In the full story, which we don’t hear today, Jesus gently probes the question of her family life, and it turns out that she has been divorced four times, and the man she is now living with is not her husband.  Her life has not gone according to plan.  She has been rejected multiple times.  It’s not surprising that she has given up on marriage.  She has broken the rules, rules which Jesus himself underlined elsewhere about fidelity in marriage, even to the consternation of his disciples.  She has broken principles that Jesus himself believes are important.

But look at his response:  not a word of blame or condemnation.  It appears that he knows her through and through.  He knows what it is like to be her. Far from condemning her, he starts to speak about himself.  He reveals that he in fact is the long-awaited Messiah.  In St John’s gospel, the first person to whom Jesus reveals his identity in this way is this adulterous Samaritan woman.  He sees all that has gone wrong but, as Messiah, he loves her.  This is the living water that lasts for ever.  It’s his love.  Another name for this is the Holy Spirit.

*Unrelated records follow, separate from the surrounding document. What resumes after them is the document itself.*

(** What [copy_items] leaves under each key. *)
Lemma copy_items_get its parsed k :
  NoDup (dict_keys its) ->
  dict_get k (copy_items its parsed)
  = if str_in k avoid_keys then dict_get k parsed
    else match dict_get k its with
         | Some v => Some v
         | None => dict_get k parsed
         end.
Proof.
  unfold copy_items. revert parsed.
  induction its as [|[k0 v0] its IH]; intros parsed Hnd;
    cbn [fold_left dict_get fst snd].
  - by destruct (str_in k avoid_keys).
  - change (NoDup (k0 :: dict_keys its)) in Hnd.
    apply NoDup_cons in Hnd as [Hk0 Hnd]. rewrite IH by done.
    destruct (str_in k avoid_keys) eqn:Hav.
    + destruct (str_in k0 avoid_keys) eqn:Hav0; [done|].
      apply dict_get_set_ne. intros ->. congruence.
    + destruct (String.eqb k k0) eqn:Hk.
      * apply String.eqb_eq in Hk as ->. rewrite Hav.
        apply dict_get_None_keys in Hk0 as ->. apply dict_get_set_eq.
      * destruct (dict_get k its); [done|].
        destruct (str_in k0 avoid_keys); [done|].
        apply dict_get_set_ne. intros ->. by rewrite String.eqb_refl in Hk.
Qed.

Lemma copy_items_NoDup its parsed :
  NoDup (dict_keys parsed) -> NoDup (dict_keys (copy_items its parsed)).
Proof.
  unfold copy_items. revert parsed.
  induction its as [|[k0 v0] its IH]; intros parsed Hnd;
    cbn [fold_left fst snd]; [done|].
  apply IH. destruct (str_in k0 avoid_keys); [done | by apply dict_set_NoDup].
Qed.

(** On a feature whose [section] holds the items [its], or is absent. *)
Lemma copy_section_entries section fkvs its parsed :
  entries section fkvs its ->
  copy_section section (VDict fkvs) parsed = Returns (copy_items its parsed).
Proof.
  unfold copy_section. simpl. rewrite str_in_keys.
  by intros [->|[-> ->]].
Qed.
(** A request issued through [agent.rpc.get], with its parameters. *)
Inductive call : Type :=
  | ResolveHandle (signal : AbortSignal) (handle : string)
  | GetRelationships (signal : AbortSignal) (actor : DID) (others : list DID).

(** What the service answers.  A relationship query is identified by its
    position among the queries of the run, so that equal requests may be
    answered differently. *)
Record network : Type :=
  { resolveHandle : AbortSignal → string → completion resolveHandle_output;
    getRelationships :
      nat → AbortSignal → DID → list DID → completion getRelationships_output }.

(** State of a promise. *)
Inductive promise_state (A : Type) : Type :=
  | Pending
  | Fulfilled (value : A)
  | Rejected (reason : error).
Arguments Pending {A}.
Arguments Fulfilled {A} value.
Arguments Rejected {A} reason.

(** ** [Promise.all]

    [outcomes] are the completions the input promises settle with and
    [order] lists the indices of the input promises in the order in which
    they settle (a promise that is absent from [order] has not settled).
    [values] is the result array under construction and [remaining] the
    count of elements still awaited.  The first rejection settles the
    result; a fulfilment stores its value and fulfils the result when it
    was the last one awaited. *)
Fixpoint promise_all_loop {A} (outcomes : list (completion A))
    (order : list nat) (values : list (option A)) (remaining : nat)
    : promise_state (list A) :=
  match order with
  | [] => Pending
  | k :: order' =>
      match outcomes !! k, values !! k with
      | Some (Returned v), Some None =>
          let values' := <[k := Some v]> values in
          if (remaining =? 1)%nat
          then Fulfilled (omap id values')
          else promise_all_loop outcomes order' values' (remaining - 1)%nat
      | Some (Thrown e), Some None => Rejected e
      | _, _ => promise_all_loop outcomes order' values remaining
      end
  end.
(** X21.  Whatever the stream and whatever the notifier does, [addNew] makes
    one insert and one subscription.  The row is live, has no
    [offline_since], has the stream's [id] under [stream_id] and no
    [id].  The notifier is called at most once, with the stream as
    completed at line 161, and [lastShoutOut] is the time read after the
    call when it delivered, [null] otherwise. *)
Theorem addNew_always_persists stream w :
  let new := addNew cfg newStreamAlert clock stream w in
  ∃ row,
    writes new = (writes w ++ [Insert row])%list
    ∧ subscribed cfg (prop stream "user_id") w new
    ∧ row !! "id" = None
    ∧ prop row "stream_id" = prop stream "id"
    ∧ prop row "isLive" = VBool true
    ∧ prop row "offline_since" = VNull
    ∧ ((alerts new = alerts w ∧ reads new = reads w
        ∧ prop row "lastShoutOut" = VNull)
       ∨ (alerts new = (alerts w ++ [fresh stream])%list
          ∧ newStreamAlert (fresh stream) = false ∧ reads new = reads w
          ∧ prop row "lastShoutOut" = VNull)
       ∨ (alerts new = (alerts w ++ [fresh stream])%list
          ∧ newStreamAlert (fresh stream) = true ∧ reads new = S (reads w)
          ∧ prop row "lastShoutOut" = VDate (clock (reads w)))).
Proof.
  cbv zeta. unfold addNew.
  assert (∀ m, (∀ k, k ≠ "lastShoutOut" → prop m k = prop (fresh stream) k) →
               convertToDStream m !! "id" = None
               ∧ prop (convertToDStream m) "stream_id" = prop stream "id"
               ∧ prop (convertToDStream m) "isLive" = VBool true
               ∧ prop (convertToDStream m) "offline_since" = VNull
               ∧ prop m "user_id" = prop stream "user_id") as Hrow.
  { intros m Hm. pose proof (fresh_set stream) as (Hl & _ & Ho).
    split; [apply convert_id|]. split; [|split; [|split]].
    - unfold prop at 1. rewrite convert_stream_id. simpl.
      rewrite Hm by discriminate. by apply fresh_prop.
    - unfold prop at 1. rewrite convert_defaulted by auto. simpl.
      rewrite Hm by discriminate. by rewrite Hl.
    - unfold prop at 1. rewrite convert_defaulted by auto. simpl.
      rewrite Hm by discriminate. by rewrite Ho.
    - rewrite Hm by discriminate. by apply fresh_prop. }
  assert (∀ t k, k ≠ "lastShoutOut" →
            prop (<["lastShoutOut" := t]> (fresh stream)) k = prop (fresh stream) k)
    as Hset by (intros; by apply lastShoutOut_set).
  destruct (try_alert_outcomes (fresh stream) w) as [-> | [[Hn ->] | [Hn ->]]].
  - destruct (Hrow (fresh stream)) as (H1 & H2 & H3 & H4 & H5); [auto|].
    eexists. split; [reflexivity|]. unfold subscribed. cbn. rewrite H5.
    repeat split; try assumption. left. repeat split.
    unfold prop at 1. rewrite convert_defaulted by auto. simpl.
    by pose proof (fresh_set stream) as (_ & -> & _).
  - destruct (Hrow (fresh stream)) as (H1 & H2 & H3 & H4 & H5); [auto|].
    eexists. split; [reflexivity|]. unfold subscribed. cbn. rewrite H5.
    repeat split; try assumption. right; left. repeat split; [assumption|].
    unfold prop at 1. rewrite convert_defaulted by auto. simpl.
    by pose proof (fresh_set stream) as (_ & -> & _).
  - destruct (Hrow (<["lastShoutOut" := VDate (clock (reads w))]> (fresh stream)))
      as (H1 & H2 & H3 & H4 & H5); [apply Hset|].
    eexists. split; [reflexivity|]. unfold subscribed. cbn. rewrite H5.
    repeat split; try assumption. right; right. repeat split; [assumption|].
    unfold prop at 1. rewrite convert_defaulted by auto.
    simpl. unfold prop. by rewrite lookup_insert_eq.
Qed.
(** The diagonal branch: [sr = dr / ar] and [sc = dc / ac]; when the
    piece stands on the target both are 0 / 0, which is NaN, and the
    first [b[rr][cc]] of the loop is a property access on the
    [undefined] that [b[NaN]] is. *)
Definition diagonalRay (r c : nat) (dr dc ar ac : Z) : completion bool :=
  if (ar =? 0)%Z then Throw
  else
    let sr := (dr / ar)%Z in
    let sc := (dc / ac)%Z in
    ray (rayFuel ar ac) true (Z.of_nat r + sr) (Z.of_nat c + sc) sr sc.

Definition straightRay (r c : nat) (dr dc ar ac : Z) : completion bool :=
  let sr := if (dr =? 0)%Z then 0%Z else (dr / ar)%Z in
  let sc := if (dc =? 0)%Z then 0%Z else (dc / ac)%Z in
  ray (rayFuel ar ac) false (Z.of_nat r + sr) (Z.of_nat c + sc) sr sc.

(** The callback of [potentials.filter] *)
Definition reaches (rc : nat * nat) : completion bool :=
  let '(r, c) := rc in
  let dr := (tRow rq - Z.of_nat r)%Z in
  let dc := (tCol rq - Z.of_nat c)%Z in
  let ar := Z.abs dr in
  let ac := Z.abs dc in
  let p := toUpperCase (base rq) in
  if ascii_eqb p "N" then
    Normal (((ar =? 2)%Z && (ac =? 1)%Z) || ((ar =? 1)%Z && (ac =? 2)%Z))
  else if ascii_eqb p "B" then
    if negb (ar =? ac)%Z then Normal false
    else diagonalRay r c dr dc ar ac
  else if ascii_eqb p "R" then
    if negb (dr =? 0)%Z && negb (dc =? 0)%Z then Normal false
    else straightRay r c dr dc ar ac
  else if ascii_eqb p "Q" then
    if (ar =? ac)%Z then diagonalRay r c dr dc ar ac
    else if (dr =? 0)%Z || (dc =? 0)%Z then straightRay r c dr dc ar ac
    else Normal false
  else if ascii_eqb p "K" then Normal ((ar <=? 1)%Z && (ac <=? 1)%Z)
  else Normal true.

(** [potentials.filter(...)]: a fault of the callback ends it. *)
Fixpoint valid (potentials : list (nat * nat)) : completion (list (nat * nat)) :=
  match potentials with
  | [] => Normal []
  | rc :: rest =>
      let! keep := reaches rc in
      let! kept := valid rest in
      Normal (if keep then rc :: kept else kept)
  end.

End Resolve.

(** What [executeMove] has decided when it stops reading its working
    copy [b]: to return it as it is, to castle, or to move the piece on
    [(r, c)]. *)
Inductive action : Type :=
| Return
| Castle (kingside : bool)
| MoveFrom (r c : nat) (rq : request).

(** [executeMove] from the trimmed notation up to
    [const [r, c] = valid[0] || potentials[0]] *)
Definition resolve (b : board) (isWhite : bool) (san : string) : completion action :=
  if is_empty san then Normal Return
  else if bool_decide (san = "O-O") || bool_decide (san = "0-0")
  then Normal (Castle true)
  else if bool_decide (san = "O-O-O") || bool_decide (san = "0-0-0")
  then Normal (Castle false)
  else
    match exec Patterns.sanMove san with
    | None => Normal Return
    | Some m =>
        let! rq := requestOf isWhite m in
        let! potentials := potentials b isWhite rq in
        if bool_decide (potentials = []) then Normal Return
        else
          let! valid := valid b rq potentials in
          match (match valid with rc :: _ => Some rc | [] => head potentials end) with
          | None => Normal Return
          | Some (r, c) => Normal (MoveFrom r c rq)
          end
    end.

(** The statements that write: the call of [executeCastlingForColor],
    or the two assignments and the promotion. *)
Definition perform (b : board) (isWhite : bool) (a : action) : completion board :=
  match a with
  | Return => Normal b
  | Castle kingside => executeCastlingForColor b isWhite kingside
  | MoveFrom r c rq =>
      let! v := get b r c in
      let! b := setZ b (tRow rq) (tCol rq) v in
      let! b := set b r c Empty in
      match promotion rq with
      | Some q =>
          setZ b (tRow rq) (tCol rq)
            (Piece (if isWhite then toUpperCase q else toLowerCase q))
      | None => Normal b
      end
  end.

(** [(moveObj?.san || moveObj?.move || '').trim()] *)
Definition notation (moveObj : moveObj) : string :=
  trim (if negb (is_empty (san moveObj)) then san moveObj else move moveObj).

(** The body of the [try] block of [executeMove] *)
Definition tryExecuteMove (board : board) (moveObj : moveObj) : completion Board.board :=
  let b := copyBoard board in
  let! a := resolve b (isWhite moveObj) (notation moveObj) in
  perform b (isWhite moveObj) a.

(** [executeMove]: the [catch] clause returns its argument. *)
Definition executeMove (board : board) (moveObj : moveObj) : Board.board :=
  match tryExecuteMove board moveObj with
  | Normal b => b
  | Throw => board
  end.

End Executor.

(** ** The parser *)

Module Parser.
Import JsString Regex Board Executor.

(** What [parsePGN] pushes onto its result for a chunk:
    [{ headers, moves: movesWithFen, initialFen: startFen }]. *)
Record game : Type :=
  Game {
    headers : gmap string string;
    moves : list moveObj;
    initialFen : string
  }.

(** *** Headers *)

(** [headers[key] = value] on the object literal [{}]: an own property,
    but for the key [__proto__], which Object.prototype inherits as an
    accessor whose setter ignores a string. *)
Definition setHeader (headers : gmap string string) (key value : string)
  : gmap string string :=
  if bool_decide (key = "__proto__") then headers else <[key := value]> headers.

(** The three variables of the loop over the lines of a chunk. *)
Record lineState : Type :=
  LineState {
    lineHeaders : gmap string string;
    moveText : list string;
    inHeaders : bool
  }.

Definition lineStep (st : lineState) (line : string) : lineState :=
  let trimmed := trim line in
  if is_empty trimmed then st
  else if inHeaders st && startsWith trimmed "[" then
    match exec Patterns.headerLine trimmed with
    | Some m =>
        match group 1 m, group 2 m with
        | Some key, Some value =>
            LineState (setHeader (lineHeaders st) key value) (moveText st) (inHeaders st)
        | _, _ => st
        end
    | None => st
    end
  else LineState (lineHeaders st) (moveText st ++ [trimmed]) false.
Lemma document_rows_spec rows :
  Forall (λ d, doc_row_ok d ∧ prepared_by_ok d
               ∧ (Doc.revision d, Doc.preparedBy d)
                 = _extract_revision_and_prepared_by (Doc.number d))
         (document_rows rows)
  ∧ length (document_rows rows) ≤ length rows.
Proof.
  induction rows as [|cells rows [IH1 IH2]]; [by split|].
  cbn [document_rows length].
  destruct cells as [|c0 [|c1 [|c2 more]]]; try (split; [done|lia]).
  destruct (bool_decide (_clean c0 = []) && bool_decide (_clean c1 = [])
            && bool_decide (_clean c2 = [])) eqn:Hblank;
    [split; [done|lia]|].
  destruct (_extract_revision_and_prepared_by (_clean c1)) as [rev pb] eqn:He.
  split; [|simpl; lia]. constructor; [|done].
  unfold doc_row_ok, prepared_by_ok.
  cbn [Doc.title Doc.number Doc.planDate Doc.revision Doc.preparedBy].
  split; [|split].
  - split_and!; try apply clean_form_clean.
    rewrite !andb_false_iff in Hblank.
    destruct Hblank as [[H|H]|H]; apply bool_decide_eq_false in H; auto.
  - pose proof (prepared_by_spec (_clean c1)) as H. by rewrite He in H.
  - by rewrite He.
Qed.

Lemma map_plans_spec plans :
  Forall (λ d, (Doc.title d ≠ [] ∨ Doc.number d ≠ [])
               ∧ clean_form (Doc.title d) = true
               ∧ clean_form (Doc.number d) = true
               ∧ clean_form (Doc.planDate d) = true
               ∧ clean_form (Doc.revision d) = true
               ∧ clean_form (Doc.preparedBy d) = true)
         (Logan._map_plans_to_working_documents plans)
  ∧ length (Logan._map_plans_to_working_documents plans) ≤ length plans.
Proof.
  induction plans as [|p plans [IH1 IH2]]; [by split|]. simpl.
  destruct (bool_decide (_clean (Logan.Plan.title p) = [])
            && bool_decide (_clean (Logan.Plan.planNumber p) = [])) eqn:Hb;
    [split; [done|lia]|].
  split; [|simpl; lia]. constructor; [|done].
  cbn [Doc.title Doc.number Doc.planDate Doc.revision Doc.preparedBy].
  split_and!; try apply clean_form_clean.
  rewrite andb_false_iff in Hb.
  destruct Hb as [H|H]; apply bool_decide_eq_false in H; auto.
Qed.

End documents.

(** X12 — the documents of both adapters.  A document of the HTML result
    comes from a row after the first one: its title, number and date are
    cleaned cells of which one at least is not empty; its [preparedBy] has
    at most 60 characters and no bar, and is empty or the cleaned text
    before the first bar of the number; revision and [preparedBy] are
    those that [_extract_revision_and_prepared_by] reads from the number.
    A document of the PDF result has a title or a number, and all its
    texts are cleaned.  Neither adapter returns more documents than the
    table has rows, the header row of the HTML table left out. *)
Theorem X12_documents_are_not_blank :
  (∀ s : Bcc.soup,
     Forall (λ d, doc_row_ok d ∧ prepared_by_ok d
                  ∧ (Doc.revision d, Doc.preparedBy d)
                    = Bcc._extract_revision_and_prepared_by (Doc.number d))
            (Bcc._parse_drawings_and_documents s)
     ∧ length (Bcc._parse_drawings_and_documents s)
       ≤ match Bcc.drawings_marker s with
         | Some (Some rows) => length rows - 1
         | _ => 0
         end)
  ∧ (∀ plans : list Logan.Plan.t,
       Forall (λ d, (Doc.title d ≠ [] ∨ Doc.number d ≠ [])
                    ∧ clean_form (Doc.title d) = true
                    ∧ clean_form (Doc.number d) = true
                    ∧ clean_form (Doc.planDate d) = true
                    ∧ clean_form (Doc.revision d) = true
                    ∧ clean_form (Doc.preparedBy d) = true)
              (Logan._map_plans_to_working_documents plans)
       ∧ length (Logan._map_plans_to_working_documents plans) ≤ length plans).
Proof.
  split; [|apply map_plans_spec].
  intros s. unfold Bcc._parse_drawings_and_documents.
  destruct (Bcc.drawings_marker s) as [[rows|]|]; [|by split..].
  destruct (document_rows_spec (drop 1 rows)) as [H1 H2].
  split; [done|]. by rewrite length_drop in H2.
Qed.

(* ================================================================== *)
(** * The lines of the PDF                                              *)
(* ================================================================== *)

Section normalise.
Import Re Logan.

Lemma clean_form_no_space t :
  Forall (λ x, is_space x = false) t → clean_form t = true.
Proof.
  intros H. rewrite <-(clean_no_space t H). apply clean_form_clean.
Qed.

Lemma first_meaningful_clean ls : clean_form (first_meaningful ls) = true.
Proof.
  induction ls as [|raw ls IH]; [done|]. simpl.
  case_bool_decide; [done|]. apply clean_form_clean.
Qed.

Lemma section_num_only_inv l g1 :
  match_ SECTION_NUM_ONLY_RE l = Some g1 →
  Spec.digits g1 ∧ ∃ r, l = g1 ++ "."%char :: r.
Proof.
  intros (c' & H)%match_Some.
  apply in_mbind in H as (d & c1 & Hd & H).
  apply in_plus in Hd as (Hne & Hall & Hrest). simpl in Hrest.
  apply in_mbind in H as (x & c2 & Hx & H).
  apply in_chr in Hx as (-> & Hr2 & _).
  assert (d = g1) as <-.
  { repeat (apply in_mbind in H as (? & ? & _ & H)).
    by apply in_mret in H as [-> _]. }
  split; [by split|]. exists (rest c2). by rewrite Hrest, Hr2.
Qed.

Lemma combined_line_ok g1 nxt :
  Spec.digits g1 → nxt ≠ [] → clean_form nxt = true →
  line_ok (g1 ++ txt ". " ++ nxt).
Proof.
  intros Hg Hne Hcf. split; [destruct g1; [by destruct Hg|done]|].
  change (g1 ++ txt ". " ++ nxt) with (g1 ++ "."%char :: " "%char :: nxt).
  replace (g1 ++ "."%char :: " "%char :: nxt)
    with ((g1 ++ ["."%char]) ++ " "%char :: nxt)
    by by rewrite <-app_assoc.
  apply clean_form_app_space; [|done|by destruct g1|done].
  apply clean_form_no_space, Forall_app. split.
  - by apply digits_no_space.
  - by repeat constructor.
Qed.

Lemma section_line_nonempty l :
  matches SECTION_LINE_RE l = true → l ≠ [].
Proof.
  intros H Hl. subst l. revert H. by vm_compute.
Qed.

Lemma normalise_from_ok n :
  ∀ todo lines i, length todo ≤ n →
                  Forall line_ok (normalise_from lines i todo).
Proof.
  induction n as [|n IH]; intros todo lines i Hlen.
  { destruct todo; [constructor|simpl in Hlen; lia]. }
  destruct todo as [|raw rest]; [constructor|]. simpl in Hlen.
  cbn [normalise_from]. case_bool_decide as Hl; [apply IH; lia|].
  assert (line_ok (_clean raw)) as Hraw by (split; [done|apply clean_form_clean]).
  assert (Forall line_ok (normalise_from lines (S i) rest)) as Hrest
    by (apply IH; lia).
  destruct (match match_ SECTION_NUM_ONLY_RE (_clean raw) with
            | Some g1 =>
                if negb (bool_decide (_next_meaningful lines (S i) = []))
                   && matches UPPER_TITLE_RE
                        (_clean (_next_meaningful lines (S i)))
                then Some (g1 ++ txt ". " ++ _clean (_next_meaningful lines (S i)))
                else None
            | None => None
            end) as [line|] eqn:Hcomb.
  - constructor.
    + destruct (match_ SECTION_NUM_ONLY_RE (_clean raw)) as [g1|] eqn:Hm;
        [|done].
      destruct (negb (bool_decide (_next_meaningful lines (S i) = [])))
        eqn:Hnxt; [|done].
      destruct (matches UPPER_TITLE_RE _); [|done]. simpl in Hcomb.
      injection Hcomb as <-.
      apply negb_true_iff, bool_decide_eq_false in Hnxt.
      pose proof (first_meaningful_clean (drop (S i) lines)) as Hcf.
      fold (_next_meaningful lines (S i)) in Hcf.
      rewrite (clean_fixpoint _ Hcf).
      apply combined_line_ok; [|done|done].
      by apply section_num_only_inv in Hm as [? _].
    + destruct rest as [|skipped rest']; [constructor|].
      apply IH. simpl in Hlen. lia.
  - destruct (match match_ inline_section (_clean raw) with
              | Some (g1, g2, g3) =>
                  if matches SECTION_LINE_RE (_clean g2)
                  then Some (_clean g1, _clean g2, _clean g3) else None
              | None => None
              end) as [[[a b] c]|] eqn:Hsplit; [|by constructor].
    destruct (match_ inline_section (_clean raw)) as [[[g1 g2] g3]|]; [|done].
    destruct (matches SECTION_LINE_RE (_clean g2)) eqn:Hsec; [|done].
    injection Hsplit as <- <- <-. clear Hcomb.
    apply Forall_app. split.
    { destruct (decide (_clean g1 = [])) as [Ha|Ha].
      - rewrite bool_decide_eq_true_2 by done. constructor.
      - rewrite bool_decide_eq_false_2 by done. constructor; [|constructor].
        split; [done|apply clean_form_clean]. }
    constructor.
    { split; [by apply section_line_nonempty|apply clean_form_clean]. }
    apply Forall_app. split; [|done].
    destruct (decide (_clean g3 = [])) as [Hc|Hc].
    + rewrite bool_decide_eq_true_2 by done. constructor.
    + rewrite bool_decide_eq_false_2 by done. constructor; [|constructor].
      split; [done|apply clean_form_clean].
Qed.

Lemma normalise_from_cons lines i raw rest :
  normalise_from lines i (raw :: rest)
  = let l := _clean raw in
    if bool_decide (l = []) then normalise_from lines (S i) rest
    else
      let combined :=
        match match_ SECTION_NUM_ONLY_RE l with
        | Some g1 =>
            let nxt := _next_meaningful lines (S i) in
            if negb (bool_decide (nxt = []))
               && matches UPPER_TITLE_RE (_clean nxt)
            then Some (g1 ++ txt ". " ++ _clean nxt)
            else None
        | None => None
        end in
      match combined with
      | Some line =>
          line :: match rest with
                  | [] => []
                  | _ :: rest' => normalise_from lines (S (S i)) rest'
                  end
      | None =>
          let split :=
            match match_ inline_section l with
            | Some (g1, g2, g3) =>
                if matches SECTION_LINE_RE (_clean g2)
                then Some (_clean g1, _clean g2, _clean g3)
                else None
            | None => None
            end in
          match split with
          | Some (a, b, c) =>
              (if bool_decide (a = []) then [] else [a])
              ++ b :: (if bool_decide (c = []) then [] else [c])
              ++ normalise_from lines (S i) rest
          | None => l :: normalise_from lines (S i) rest
          end
      end.
Proof. reflexivity. Qed.

Lemma first_meaningful_cons raw ls :
  first_meaningful (raw :: ls)
  = if bool_decide (_clean raw = []) then first_meaningful ls else _clean raw.
Proof. reflexivity. Qed.

Lemma normalise_from_suffix n :
  ∀ todo lines i, length todo ≤ n → drop i lines = todo →
                  normalise_from lines i todo = _normalise_lines todo.
Proof.
  unfold _normalise_lines.
  induction n as [|n IH]; intros todo lines i Hlen Hdrop.
  { destruct todo; [done|simpl in Hlen; lia]. }
  destruct todo as [|raw rest]; [done|]. simpl in Hlen.
  assert (drop (S i) lines = rest) as Hrest.
  { rewrite <-(Nat.add_1_l i), Nat.add_comm, <-drop_drop, Hdrop. done. }
  cbn [normalise_from]. unfold _next_meaningful. rewrite Hrest.
  change (drop 1 (raw :: rest)) with rest.
  rewrite (IH rest lines (S i)) by (done || lia).
  rewrite (IH rest (raw :: rest) 1) by (done || lia).
  destruct rest as [|skipped rest']; [done|].
  assert (drop (S (S i)) lines = rest') as Hrest'.
  { rewrite <-(Nat.add_1_l (S i)), Nat.add_comm, <-drop_drop, Hrest. done. }
  rewrite (IH rest' lines (S (S i))) by (done || simpl in Hlen; lia).
  rewrite (IH rest' (raw :: skipped :: rest') 2) by (done || simpl in Hlen; lia).
  done.
Qed.

Lemma in_lazy_run p b s t c' :
  (t, c') ∈ lazy_run p b s → s = t ++ rest c'.
Proof.
  revert b t c'. induction s as [|x s IH]; intros b t c'; simpl.
  { by intros [= -> ->]%list_elem_of_singleton. }
  intros [[= -> ->]|H]%elem_of_cons; [done|].
  destruct (p x); [|by apply elem_of_nil in H].
  apply list_elem_of_fmap in H as ([t' c1] & [= -> ->] & H). simpl.
  f_equal. by eapply IH.
Qed.

Lemma no_digit_clean s : no_digit s → no_digit (_clean s).
Proof.
  unfold no_digit. intros H. apply Forall_forall.
  intros x [Hx| ->]%elem_of_clean; [|done].
  rewrite Forall_forall in H. by apply H.
Qed.

Lemma no_digit_num_only l :
  no_digit l → match_ SECTION_NUM_ONLY_RE l = None.
Proof.
  unfold no_digit. intros Hnd.
  destruct (match_ SECTION_NUM_ONLY_RE l) as [g1|] eqn:Hm; [|done].
  apply section_num_only_inv in Hm as [[Hne Hd] [r ->]].
  destruct g1 as [|d g1]; [done|].
  apply Forall_cons in Hd as [Hd _]. apply Forall_cons in Hnd as [Hnd _].
  congruence.
Qed.

Lemma no_digit_inline_section l :
  no_digit l → match_ inline_section l = None.
Proof.
  unfold no_digit. intros Hnd.
  destruct (match_ inline_section l) as [x|] eqn:Hm; [|done].
  apply match_Some in Hm as (c' & H).
  apply in_mbind in H as (g1 & c1 & Hg1 & H).
  apply in_lazy_run in Hg1. simpl in Hg1.
  apply in_mbind in H as (u & c2 & ->%in_wordb & H).
  apply in_mbind in H as (d & c3 & Hd & _).
  apply in_plus in Hd as (Hne & Hd & Hrest).
  destruct d as [|y d]; [done|]. apply Forall_cons in Hd as [Hy _].
  rewrite Hg1, Hrest in Hnd. apply Forall_app in Hnd as [_ Hnd].
  apply Forall_cons in Hnd as [Hnd _]. congruence.
Qed.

St Paul speaks eloquently of it:  Neither death nor life, no angel, no prince, nothing that exists, nothing still to come, not any power, or height, or depth, or any created thing can come between us and the love of God made visible in Christ Jesus Our Lord.

For this woman the fact that she is a Samaritan and he a Jew, supposed to be sworn enemies over the centuries, will not get in the way of that love; the fact that her family life is way off the normal bounds of morality will not get in the way of that love; if anything it draws his love closer.  Many men have rejected her.  Jesus doesn’t.  His love is like living water, and nothing will get in the way of it, including societal norms.

What might it be like for any of us to be in touch with that love and living from it?  We could draw on a beautiful poetic image from the Old Testament;  it’s like a tree planted near the water’s edge, that thrusts its roots down to where it is always moist.   This tree has no worries when the weather gets hot and dry, with the soil dusty and barren; it is continually watered deep down, and will bear fruit in due course.  

The last book of the Bible, again writing in poetic terms, sees this flow of love, this river of life, flowing from the throne of God for all eternity, with amazing trees planted on either side, bearing fruit every single month, and with leaves that are healing and medicinal. 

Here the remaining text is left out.